• DATASET CONTENT:

Lemma update_tuple_spec_witness :
  let u := MkTuple None 3 [Byte.x78; Byte.x79; Byte.x7a] in
  ∃ s', UpdateTuple u None None ZeroTuple slot_0 (example_state example_txn (example_table_page 2)) =
      Ok ((true, None, None, stored_tuple slot_0 [Byte.x61; Byte.x62]), s') ∧
    contents (bytes s') = [Some (false, [Byte.x78; Byte.x79; Byte.x7a])].
Proof.
  intros u.
  pose proof (update_tuple_spec (example_state example_txn (example_table_page 2)) slot_0 [Byte.x61; Byte.x62]
    u None None ZeroTuple u) as H.
  destruct (decide _) as [_|HN] in H; [|destruct HN; vm_compute; discriminate].
  destruct H as (s' & E & (_ & C & _) & _).
  - apply example_table_page_wf. by left.
  - discriminate.
  - vm_compute. reflexivity.
  - reflexivity.
  - reflexivity.
  - reflexivity.
  - split; reflexivity.
  - intros _. ready.
  - exists s'. split; [exact E|]. rewrite C. vm_compute. reflexivity.
Defined.

Lemma get_tuple_spec_witness :
  ∃ s', GetTuple slot_0 (example_state example_txn (example_table_page 2)) =
      Ok (Some (stored_tuple slot_0 [Byte.x61; Byte.x62]), s') ∧
    bytes s' = example_table_page 2.
Proof.
  destruct (get_tuple_spec (example_state example_txn (example_table_page 2)) slot_0 [Byte.x61; Byte.x62])
    as (s' & E & P & _).
  - apply example_table_page_wf. by left.
  - discriminate.
  - vm_compute. reflexivity.
  - intros _. do 4 eexists. split; [reflexivity|]. split; [reflexivity|]. vm_compute. reflexivity.
  - exists s'. split; [exact E|]. unfold bytes. by rewrite P.
Defined.

Lemma dead_slot_refused_witness :
  ∃ s', GetTuple slot_0 (example_state example_txn (example_table_page (2 ^ 31 + 2))) = Ok (None, s') ∧
    ttxn s' = Some (SetState ABORTED example_txn).
Proof.
  destruct (dead_slot_refused (example_state example_txn (example_table_page (2 ^ 31 + 2))) slot_0
    example_tuple None None ZeroTuple) as (s' & (t & Et & ->) & E & _).
  - apply example_table_page_wf. by right.
  - discriminate.
  - reflexivity.
  - intros _. by exists example_txn.
  - intros bs. vm_compute. discriminate.
  - eexists. split; [exact E|]. by injection Et as <-.
Defined.

Lemma next_rid_spec_witness :
  GetTupleFirstRID (example_table_page (2 ^ 31 + 2)) = Ok (Some slot_0) ∧
  GetTupleFirstRID (example_table_page (2 ^ 31 + 2)) = GetNextTupleRID slot_0 true (example_table_page (2 ^ 31 + 2)).
Proof.
  split; [vm_compute; reflexivity|].
  pose proof (next_rid_spec (example_table_page (2 ^ 31 + 2)) slot_0 true) as H.
  destruct H as [E _]; [apply example_table_page_wf; by right|by split|exact E].
Defined.

Lemma init_spec_witness :
  ∃ s', Init 3 InvalidPageID (example_state example_txn (zeros (Z.to_nat PageSize))) = Ok (tt, s') ∧
    contents (bytes s') = [] ∧ GetTablePageId (bytes s') = 3.
Proof.
  destruct (init_spec (example_state example_txn (zeros (Z.to_nat PageSize))) 3 InvalidPageID)
    as (s' & E & _ & C & P & _).
  - reflexivity.
  - done.
  - done.
  - intros _. do 2 eexists. split; [reflexivity|]. split; [reflexivity|]. exact example_log_wf.
  - exists s'. split; [exact E|]. split; [exact C|exact P].
Defined.
(* ===== verification/TableHeap.v ===== *)
(** * Table heaps ([storage/access/table_heap.go],
    [storage/access/table_heap_iterator.go])

    A table is a chain of table pages, found through the page id of the first.
    The heap holds that id; pages are fetched from the buffer pool, latched,
    worked on through [TablePage]'s operations, and unpinned. *)

From S2P Require Import Prelude Bytes Types Tuples Disk LogRecord LogManager ClockReplacer Replacer Page BufferPool LockManager PoolView TablePage Engine.

(** The pool and the managers of the heap are those of the engine. *)
Record TableHeap : Type := InitTableHeap { firstPageId : Z }.

Section heap.
Context {R : Type} `{Replacer R}.

Definition NewTableHeap : st (Engine R) TableHeap :=
  o ← with_store NewPage;
  p ← st_lift (deref o);
  _ ← page_latch p WLatch;
  pg ← with_store (read_page p);
  _ ← on_page p (Init (id pg) InvalidPageID);
  _ ← page_latch p WUnlatch;
  _ ← with_store (UnpinPage (id pg) true);
  mret (InitTableHeap (id pg)).

(** The loop of [InsertTuple]: the error of an early return, or the page the
    loop ended on, still pinned, with the result of the insert; and the caller's
    tuple. *)
Fixpoint insert_loop (fuel : nat) (currentPage : ptr) (tuple_ : Tuple) :
    st (Engine R) ((tp_error + ptr * (tp_error + RID)) * Tuple) :=
  match fuel with
  | O => st_lift OutOfFuel
  | S fuel' =>
      _ ← page_latch currentPage WLatch;
      rt ← on_page currentPage (TablePage.InsertTuple tuple_);
      let '(r, tuple_) := rt in
      match r with
      | inr _ | inl ErrEmptyTuple =>
          _ ← page_latch currentPage WUnlatch; mret (inr (currentPage, r), tuple_)
      | inl ErrNotEnoughSpace =>
          nextPageId ← page_read currentPage GetNextPageId;
          if IsValid nextPageId then
            _ ← unpin_table_page currentPage false;
            _ ← page_latch currentPage WUnlatch;
            nextPage ← fetch_table_page nextPageId;
            insert_loop fuel' nextPage tuple_
          else
            o ← with_store NewPage;
            p ← st_lift (deref o);
            pg ← with_store (read_page p);
            _ ← page_write currentPage (SetNextPageId (id pg));
            _ ← page_latch currentPage WUnlatch;
            _ ← page_latch currentPage RLatch;
            prev ← page_read currentPage (λ d, Ok (GetTablePageId d));
            _ ← on_page p (Init (id pg) prev);
            _ ← unpin_table_page currentPage true;
            _ ← page_latch currentPage RUnlatch;
            insert_loop fuel' p tuple_
      | inl err => _ ← page_latch currentPage WUnlatch; mret (inl err, tuple_)
      end
  end.

Definition InsertTuple (fuel : nat) (t : TableHeap) (tuple_ : Tuple) :
    st (Engine R) ((tp_error + RID) * Tuple) :=
  currentPage ← fetch_table_page (firstPageId t);
  lt ← insert_loop fuel currentPage tuple_;
  let '(l, tuple_) := lt in
  match l with
  | inl err => mret (inl err, tuple_)
  | inr (currentPage, r) =>
      _ ← unpin_table_page currentPage true;
      match r with
      | inl _ => st_lift Panic   (* the nil rid is dereferenced *)
      | inr rid =>
          _ ← txn_add_write (NewWriteRecord rid WINSERT ZeroTuple (firstPageId t));
          mret (inr rid, tuple_)
      end
  end.

Definition MarkDelete (t : TableHeap) (rid : RID) : st (Engine R) bool :=
  o ← with_store (FetchPage (PageId rid));
  match o with
  | None => _ ← txn_set_state ABORTED; mret false
  | Some page_ =>
      _ ← page_latch page_ WLatch;
      is_marked ← on_page page_ (TablePage.MarkDelete rid);
      _ ← page_latch page_ WUnlatch;
      _ ← unpin_table_page page_ true;
      _ ← (if is_marked : bool
           then txn_add_write (NewWriteRecord rid WDELETE ZeroTuple (firstPageId t))
           else mret tt);
      mret is_marked
  end.

(** [new(tuple.Tuple)] with [SetRID(new(page.RID))] *)
Definition fresh_tuple : Tuple := SetRID (MkRID 0 0) ZeroTuple.
(* ===== verification/TransactionManager.v ===== *)
(** * Transactions from begin to end ([storage/access/transaction_manager.go])

    The transaction manager hands out transaction ids, writes BEGIN, COMMIT and
    ABORT records, performs the deletes of a transaction that commits and undoes
    the write set of one that aborts, and releases the locks.  Its latch is held
    for reading by every running transaction and for writing by a checkpoint. *)

From S2P Require Import Prelude Bytes Types Tuples Disk LogRecord LogManager ClockReplacer Replacer Page BufferPool LockManager PoolView TablePage Engine TableHeap.

(** [txn_map] maps ids to transaction objects; nobody reads it, so its keys are
    kept. *)
Record TransactionManager : Type := MkTransactionManager {
  next_txn_id : Z;
  global_txn_latch : Latch;
  txn_map : gset Z
}.

(** The manager and the engine of the transaction that calls it. *)
Record System (R : Type) : Type := MkSystem { manager : TransactionManager; engine : Engine R }.
Arguments MkSystem {R}.
Arguments manager {R}.
Arguments engine {R}.

Definition NewTransactionManager : TransactionManager := MkTransactionManager 0 NewRWLatch ∅.

Section manager.
Context {R : Type} `{Replacer R}.

Definition set_manager (m : TransactionManager) (s : System R) : System R := MkSystem m (engine s).
Definition set_engine (e : Engine R) (s : System R) : System R := MkSystem (manager s) e.
Definition with_engine {A} (m : st (Engine R) A) : st (System R) A := zoom engine set_engine m.

(** The global latch. *)
Definition on_global (g : Latch → res Latch) : st (System R) unit := λ s,
  let m := manager s in
  l ← g (global_txn_latch m);
  Ok (tt, set_manager (MkTransactionManager (next_txn_id m) l (txn_map m)) s).
(* ===== verification/LogRecovery.v ===== *)
(** * Recovery ([recovery/log_recovery/log_recovery.go])

    After a crash the log is read from its beginning: [Redo] repeats what the
    records say where a page is older than the record, and finds out which
    transactions did not commit; [Undo] follows the records of each of those
    backwards and takes them back.  Both work on pages, through the buffer pool,
    without a transaction, locks or logging. *)

From S2P Require Import Prelude Bytes Types Tuples Disk LogRecord LogManager ClockReplacer Replacer Page BufferPool LockManager PoolView TablePage Engine TableHeap TransactionManager Checkpoint.

(** The disk manager is the one of the pool. *)
Record LogRecovery (R : Type) : Type := MkLogRecovery {
  rstore : Store R;
  active_txn : gmap Z Z;
  lsn_mapping : gmap Z Z;
  rbuffer : list byte;
  rlogging : bool
}.
Arguments MkLogRecovery {R}.
Arguments rstore {R}.
Arguments active_txn {R}.
Arguments lsn_mapping {R}.
Arguments rbuffer {R}.
Arguments rlogging {R}.

Section recovery.
Context {R : Type} `{Replacer R}.

Definition NewLogRecovery (s : Store R) (logging : bool) : LogRecovery R :=
  MkLogRecovery s ∅ ∅ (zeros (Z.to_nat LogBufferSize)) logging.

Definition set_rstore (st : Store R) (s : LogRecovery R) : LogRecovery R :=
  MkLogRecovery st (active_txn s) (lsn_mapping s) (rbuffer s) (rlogging s).
Definition set_tables (a m : gmap Z Z) (s : LogRecovery R) : LogRecovery R :=
  MkLogRecovery (rstore s) a m (rbuffer s) (rlogging s).
Definition set_rbuffer (b : list byte) (s : LogRecovery R) : LogRecovery R :=
  MkLogRecovery (rstore s) (active_txn s) (lsn_mapping s) b (rlogging s).
Definition in_store {A} (m : st (Store R) A) : st (LogRecovery R) A := zoom rstore set_rstore m.

(** [disk_manager.ReadLog(log_buffer, offset, &readBytes)] *)
Definition read_log (offset readBytes : Z) : st (LogRecovery R) (bool * Z) := λ s,
  let '((ok, buf, n), d) := ReadLog (rbuffer s) offset readBytes (diskManager (rstore s)) in
  Ok ((ok, n), set_rbuffer buf (set_rstore (set_disk d (rstore s)) s)).

(** [DeserializeLogRecord(log_buffer[from:upto], &log_record)] *)
Definition read_record (from upto : Z) (r : LogRecord) : st (LogRecovery R) (bool * LogRecord) := λ s,
  if (from <=? upto) && (upto <=? Z.of_nat (length (rbuffer s))) then
    x ← DeserializeLogRecord (drop (Z.to_nat from) (rbuffer s)) (Z.to_nat (upto - from)) r; Ok (x, s)
  else Panic.

(** A page operation with nil for the transaction and both managers. *)
Definition on_page_nil {A} (p : ptr) (m : st TPState A) : st (LogRecovery R) A := λ s,
  pg ← deref (page_objs (rstore s) !! p);
  r ← m (MkTPState (rlogging s) pg None None None);
  let '(a, s') := r in
  Ok (a, set_rstore (set_objs (<[p := tpage s']> (page_objs (rstore s))) (rstore s)) s).

Definition fetch_page (pid : Z) : st (LogRecovery R) ptr :=
  o ← in_store (FetchPage pid); st_lift (deref o).

(** The record and the operation that repeats a log record; the operation returns
    the log record, whose tuples it may change. *)
Definition redo_op (r : LogRecord) : option (RID * st TPState LogRecord) :=
  let ty := Log_record_type r in
  if ty =? INSERT then
    Some (Insert_rid r,
      rt ← TablePage.InsertTuple (SetRID (Insert_rid r) (Insert_tuple r)); mret (set_insert (Insert_rid r) (snd rt) r))
  else if ty =? APPLYDELETE then Some (Delete_rid r, _ ← TablePage.ApplyDelete (Delete_rid r); mret r)
  else if ty =? MARKDELETE then Some (Delete_rid r, _ ← TablePage.MarkDelete (Delete_rid r); mret r)
  else if ty =? ROLLBACKDELETE then Some (Delete_rid r, _ ← TablePage.RollbackDelete (Delete_rid r); mret r)
  else if ty =? UPDATE then
    Some (Update_rid r,
      x ← TablePage.UpdateTuple (New_tuple r) None None (Old_tuple r) (Update_rid r);
      mret (set_update (Update_rid r) (snd x) (New_tuple r) r))
  else None.

(** The operation that takes it back. *)
Definition undo_op (r : LogRecord) : option (RID * st TPState LogRecord) :=
  let ty := Log_record_type r in
  if ty =? INSERT then Some (Insert_rid r, _ ← TablePage.ApplyDelete (Insert_rid r); mret r)
  else if ty =? APPLYDELETE then
    Some (Delete_rid r,
      rt ← TablePage.InsertTuple (SetRID (Delete_rid r) (Delete_tuple r)); mret (set_delete (Delete_rid r) (snd rt) r))
  else if ty =? MARKDELETE then Some (Delete_rid r, _ ← TablePage.RollbackDelete (Delete_rid r); mret r)
  else if ty =? ROLLBACKDELETE then Some (Delete_rid r, _ ← TablePage.MarkDelete (Delete_rid r); mret r)
  else if ty =? UPDATE then
    Some (Update_rid r,
      x ← TablePage.UpdateTuple (Old_tuple r) None None (New_tuple r) (Update_rid r);
      mret (set_update (Update_rid r) (Old_tuple r) (snd x) r))
  else None.

Definition table_step (f : gmap Z Z → gmap Z Z) : st (LogRecovery R) unit :=
  st_modify (λ s, set_tables (f (active_txn s)) (lsn_mapping s) s).

(** A record in [Redo]. *)
Definition redo_record (file_offset buffer_offset : Z) (r : LogRecord) : st (LogRecovery R) LogRecord :=
  _ ← st_modify (λ s, set_tables (<[Txn_id r := Lsn r]> (active_txn s))
        (<[Lsn r := u32 (file_offset + buffer_offset)]> (lsn_mapping s)) s);
  let ty := Log_record_type r in
  match redo_op r with
  | Some (rid, m) =>
      page_ ← fetch_page (PageId rid);
      pg ← in_store (read_page page_);
      r' ← (if GetLSN pg <? Lsn r then
              r' ← on_page_nil page_ m;
              _ ← in_store (update_page page_ (λ pg, Ok (Page.SetLSN (Lsn r') pg)));
              mret r'
            else mret r);
      _ ← in_store (UnpinPage (PageId rid) true);
      mret r'
  | None =>
      if ty =? BEGIN then _ ← table_step (λ a, <[Txn_id r := Lsn r]> a); mret r
      else if ty =? COMMIT then _ ← table_step (base.delete (Txn_id r)); mret r
      else if ty =? NEWPAGE then
        o ← in_store NewPage;
        new_page ← st_lift (deref o);
        pg ← in_store (read_page new_page);
        _ ← on_page_nil new_page (Init (id pg) (Prev_page_id r));
        _ ← in_store (UnpinPage (id pg) true);
        mret r
      else mret r
  end.

(** The records of one chunk of the log, and where the last whole one ends. *)
Fixpoint redo_chunk (fuel : nat) (file_offset buffer_offset readBytes : Z) (r : LogRecord) :
    st (LogRecovery R) Z :=
  match fuel with
  | O => st_lift OutOfFuel
  | S fuel' =>
      x ← read_record buffer_offset readBytes r;
      let '(ok, r) := x in
      if ok : bool then
        r' ← redo_record file_offset buffer_offset r;
        redo_chunk fuel' file_offset (u32 (buffer_offset + Size r')) readBytes r'
      else mret buffer_offset
  end.

Fixpoint redo_loop (fuel : nat) (file_offset readBytes : Z) : st (LogRecovery R) unit :=
  match fuel with
  | O => st_lift OutOfFuel
  | S fuel' =>
      x ← read_log (i32 file_offset) readBytes;
      let '(ok, readBytes) := x in
      if ok : bool then
        buffer_offset ← redo_chunk fuel' file_offset 0 readBytes ZeroLogRecord;
        redo_loop fuel' (u32 (file_offset + buffer_offset)) readBytes
      else mret tt
  end.

Definition Redo (fuel : nat) : st (LogRecovery R) unit :=
  _ ← st_modify (set_rbuffer (zeros (Z.to_nat LogBufferSize)));
  redo_loop fuel 0 0.

(** A record in [Undo]. *)
Definition undo_record (r : LogRecord) : st (LogRecovery R) LogRecord :=
  match undo_op r with
  | Some (rid, m) =>
      page_ ← fetch_page (PageId rid);
      r' ← on_page_nil page_ m;
      _ ← in_store (UnpinPage (PageId rid) true);
      mret r'
  | None => mret r
  end.

(** The records of one transaction, backwards from [lsn]; an LSN that is not in
    the map is at offset 0. *)
Fixpoint undo_chain (fuel : nat) (lsn : Z) (r : LogRecord) : st (LogRecovery R) LogRecord :=
  if lsn =? InvalidLSN then mret r
  else
    match fuel with
    | O => st_lift OutOfFuel
    | S fuel' =>
        s ← st_get;
        x ← read_log (i32 (default 0 (lsn_mapping s !! lsn))) 0;
        y ← read_record 0 (snd x) r;
        r' ← undo_record (snd y);
        undo_chain fuel' (Prev_lsn r') r'
    end.

Fixpoint undo_all (fuel : nat) (lsns : list Z) (r : LogRecord) : st (LogRecovery R) unit :=
  match lsns with
  | [] => mret tt
  | lsn :: lsns' => r' ← undo_chain fuel lsn r; undo_all fuel lsns' r'
  end.

(** [order] is the order in which the transactions of [active_txn] were visited,
    [flush_order] that of the pages at the end. *)
Definition Undo (fuel : nat) (order flush_order : list Z) : st (LogRecovery R) unit :=
  s ← st_get;
  _ ← undo_all fuel ((λ t, default 0 (active_txn s !! t)) <$> order) ZeroLogRecord;
  in_store (FlushAllPages flush_order).
End recovery.

(** ** What a record does to the tuples of its page *)
Abbreviation slots := (list (option (bool * list byte))) (only parsing).
Abbreviation slot_no rid := (Z.to_nat (SlotNum rid)) (only parsing).

Definition insert_slots (t : Tuple) (ls : slots) : option slots :=
  if (0 <? size t) && (size t + sizeTuple <=? free_space ls)
  then Some (put_slot (free_slot ls) (Some (false, data t)) ls) else None.
Definition apply_slots (rid : RID) (ls : slots) : option slots :=
  match ls !! slot_no rid with Some (Some _) => Some (<[slot_no rid := None]> ls) | _ => None end.
Definition mark_slots (rid : RID) (ls : slots) : option slots :=
  match ls !! slot_no rid with
  | Some (Some (false, bs)) => Some (<[slot_no rid := Some (true, bs)]> ls)
  | _ => None
  end.
(** Rolling back a delete that is not there does nothing. *)
Definition unmark_slots (rid : RID) (ls : slots) : option slots :=
  match ls !! slot_no rid with
  | Some (Some (_, bs)) => Some (<[slot_no rid := Some (false, bs)]> ls)
  | _ => None
  end.
Definition update_slots (rid : RID) (t : Tuple) (ls : slots) : option slots :=
  match ls !! slot_no rid with
  | Some (Some (false, bs)) =>
      if (0 <? size t) && (size t <? 2 ^ 31) && (size t <=? free_space ls + zlen bs)
      then Some (<[slot_no rid := Some (false, data t)]> ls) else None
  | _ => None
  end.

(** None where the record does not apply to the page. *)
Definition redo_slots (r : LogRecord) : slots → option slots :=
  let ty := Log_record_type r in
  if ty =? INSERT then insert_slots (Insert_tuple r)
  else if ty =? APPLYDELETE then apply_slots (Delete_rid r)
  else if ty =? MARKDELETE then mark_slots (Delete_rid r)
  else if ty =? ROLLBACKDELETE then unmark_slots (Delete_rid r)
  else if ty =? UPDATE then update_slots (Update_rid r) (New_tuple r)
  else λ _, None.
Definition undo_slots (r : LogRecord) : slots → option slots :=
  let ty := Log_record_type r in
  if ty =? INSERT then apply_slots (Insert_rid r)
  else if ty =? APPLYDELETE then insert_slots (Delete_tuple r)
  else if ty =? MARKDELETE then unmark_slots (Delete_rid r)
  else if ty =? ROLLBACKDELETE then mark_slots (Delete_rid r)
  else if ty =? UPDATE then update_slots (Update_rid r) (Old_tuple r)
  else λ _, None.

(** ** Page operations without a transaction *)
Definition plain_change (ls : slots) (s s' : TPState) : Prop :=
  page_wf (bytes s') ∧ contents (bytes s') = ls ∧ links (bytes s') = links (bytes s) ∧
  GetLSN (tpage s') = GetLSN (tpage s).

Lemma plain_ready lock mk s : EnableLogging s = false → op_ready lock mk s.
Proof. unfold op_ready. by intros -> ?. Qed.

Lemma plain_logged lock mk s s' :
  EnableLogging s = false → op_logged lock mk s s' → GetLSN (tpage s') = GetLSN (tpage s).
Proof. intros HE [_ HL]. rewrite HE in HL. by destruct HL as (_ & _ & _ & HL). Qed.

Lemma slot_of_lookup r d x : contents d !! slot_no r = x → slot_of r d = x.
Proof. done. Qed.

Lemma insert_plain s t rid ls :
  EnableLogging s = false → page_wf (bytes s) → tuple_ok t → insert_slots t (contents (bytes s)) = Some ls →
  ∃ x s', TablePage.InsertTuple (SetRID rid t) s = Ok (x, s') ∧ plain_change ls s s'.
Proof.
  intros HE W Ht HS. unfold insert_slots in HS. destruct (_ && _) eqn:HC; [|done]. injection HS as <-.
  apply andb_true_iff in HC as [H1%Z.ltb_lt H2%Z.leb_le].
  destruct (insert_tuple_run s (SetRID rid t) W Ht H1 H2) as (s' & E & W' & C' & L' & HL); [by apply plain_ready|].
  eexists _, s'. split; [exact E|]. split; [done|]. split; [done|]. split; [done|]. by eapply plain_logged.
Qed.

Lemma apply_plain s rid ls :
  EnableLogging s = false → page_wf (bytes s) → 0 ≤ SlotNum rid → apply_slots rid (contents (bytes s)) = Some ls →
  ∃ s', TablePage.ApplyDelete rid s = Ok (tt, s') ∧ plain_change ls s s'.
Proof.
  intros HE W H0 HS. unfold apply_slots in HS. destruct (contents (bytes s) !! _) as [[[b bs]|]|] eqn:HC; [|done..].
  injection HS as <-. destruct (apply_delete_run s rid b bs W H0 HC) as (s' & E & (W' & C' & L') & _ & HL);
    [by apply plain_ready|].
  exists s'. split; [exact E|]. split; [done|]. split; [done|]. split; [done|]. by eapply plain_logged.
Qed.

Lemma mark_plain s rid ls :
  EnableLogging s = false → page_wf (bytes s) → 0 ≤ SlotNum rid → mark_slots rid (contents (bytes s)) = Some ls →
  ∃ s', TablePage.MarkDelete rid s = Ok (true, s') ∧ plain_change ls s s'.
Proof.
  intros HE W H0 HS. unfold mark_slots in HS. destruct (contents (bytes s) !! _) as [[[[|] bs]|]|] eqn:HC; [done| |done..].
  injection HS as <-. destruct (mark_delete_run s rid bs W H0 HC) as (s' & E & (W' & C' & L') & HL);
    [by apply plain_ready|].
  exists s'. split; [exact E|]. split; [done|]. split; [done|]. split; [done|]. by eapply plain_logged.
Qed.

• WORK INSTRUCTION: Using the records above, write out exactly the lines between the one holding "redo_loop fuel' (u32" and the one holding "Definition apply_slots (rid", inclusive; leave everything else out.

• ANSWER SPACE:
        redo_loop fuel' (u32 (file_offset + buffer_offset)) readBytes
      else mret tt
  end.

Definition Redo (fuel : nat) : st (LogRecovery R) unit :=
  _ ← st_modify (set_rbuffer (zeros (Z.to_nat LogBufferSize)));
  redo_loop fuel 0 0.

(** A record in [Undo]. *)
Definition undo_record (r : LogRecord) : st (LogRecovery R) LogRecord :=
  match undo_op r with
  | Some (rid, m) =>
      page_ ← fetch_page (PageId rid);
      r' ← on_page_nil page_ m;
      _ ← in_store (UnpinPage (PageId rid) true);
      mret r'
  | None => mret r
  end.

(** The records of one transaction, backwards from [lsn]; an LSN that is not in
    the map is at offset 0. *)
Fixpoint undo_chain (fuel : nat) (lsn : Z) (r : LogRecord) : st (LogRecovery R) LogRecord :=
  if lsn =? InvalidLSN then mret r
  else
    match fuel with
    | O => st_lift OutOfFuel
    | S fuel' =>
        s ← st_get;
        x ← read_log (i32 (default 0 (lsn_mapping s !! lsn))) 0;
        y ← read_record 0 (snd x) r;
        r' ← undo_record (snd y);
        undo_chain fuel' (Prev_lsn r') r'
    end.

Fixpoint undo_all (fuel : nat) (lsns : list Z) (r : LogRecord) : st (LogRecovery R) unit :=
  match lsns with
  | [] => mret tt
  | lsn :: lsns' => r' ← undo_chain fuel lsn r; undo_all fuel lsns' r'
  end.

(** [order] is the order in which the transactions of [active_txn] were visited,
    [flush_order] that of the pages at the end. *)
Definition Undo (fuel : nat) (order flush_order : list Z) : st (LogRecovery R) unit :=
  s ← st_get;
  _ ← undo_all fuel ((λ t, default 0 (active_txn s !! t)) <$> order) ZeroLogRecord;
  in_store (FlushAllPages flush_order).
End recovery.

(** ** What a record does to the tuples of its page *)
Abbreviation slots := (list (option (bool * list byte))) (only parsing).
Abbreviation slot_no rid := (Z.to_nat (SlotNum rid)) (only parsing).

Definition insert_slots (t : Tuple) (ls : slots) : option slots :=
  if (0 <? size t) && (size t + sizeTuple <=? free_space ls)
  then Some (put_slot (free_slot ls) (Some (false, data t)) ls) else None.
Definition apply_slots (rid : RID) (ls : slots) : option slots :=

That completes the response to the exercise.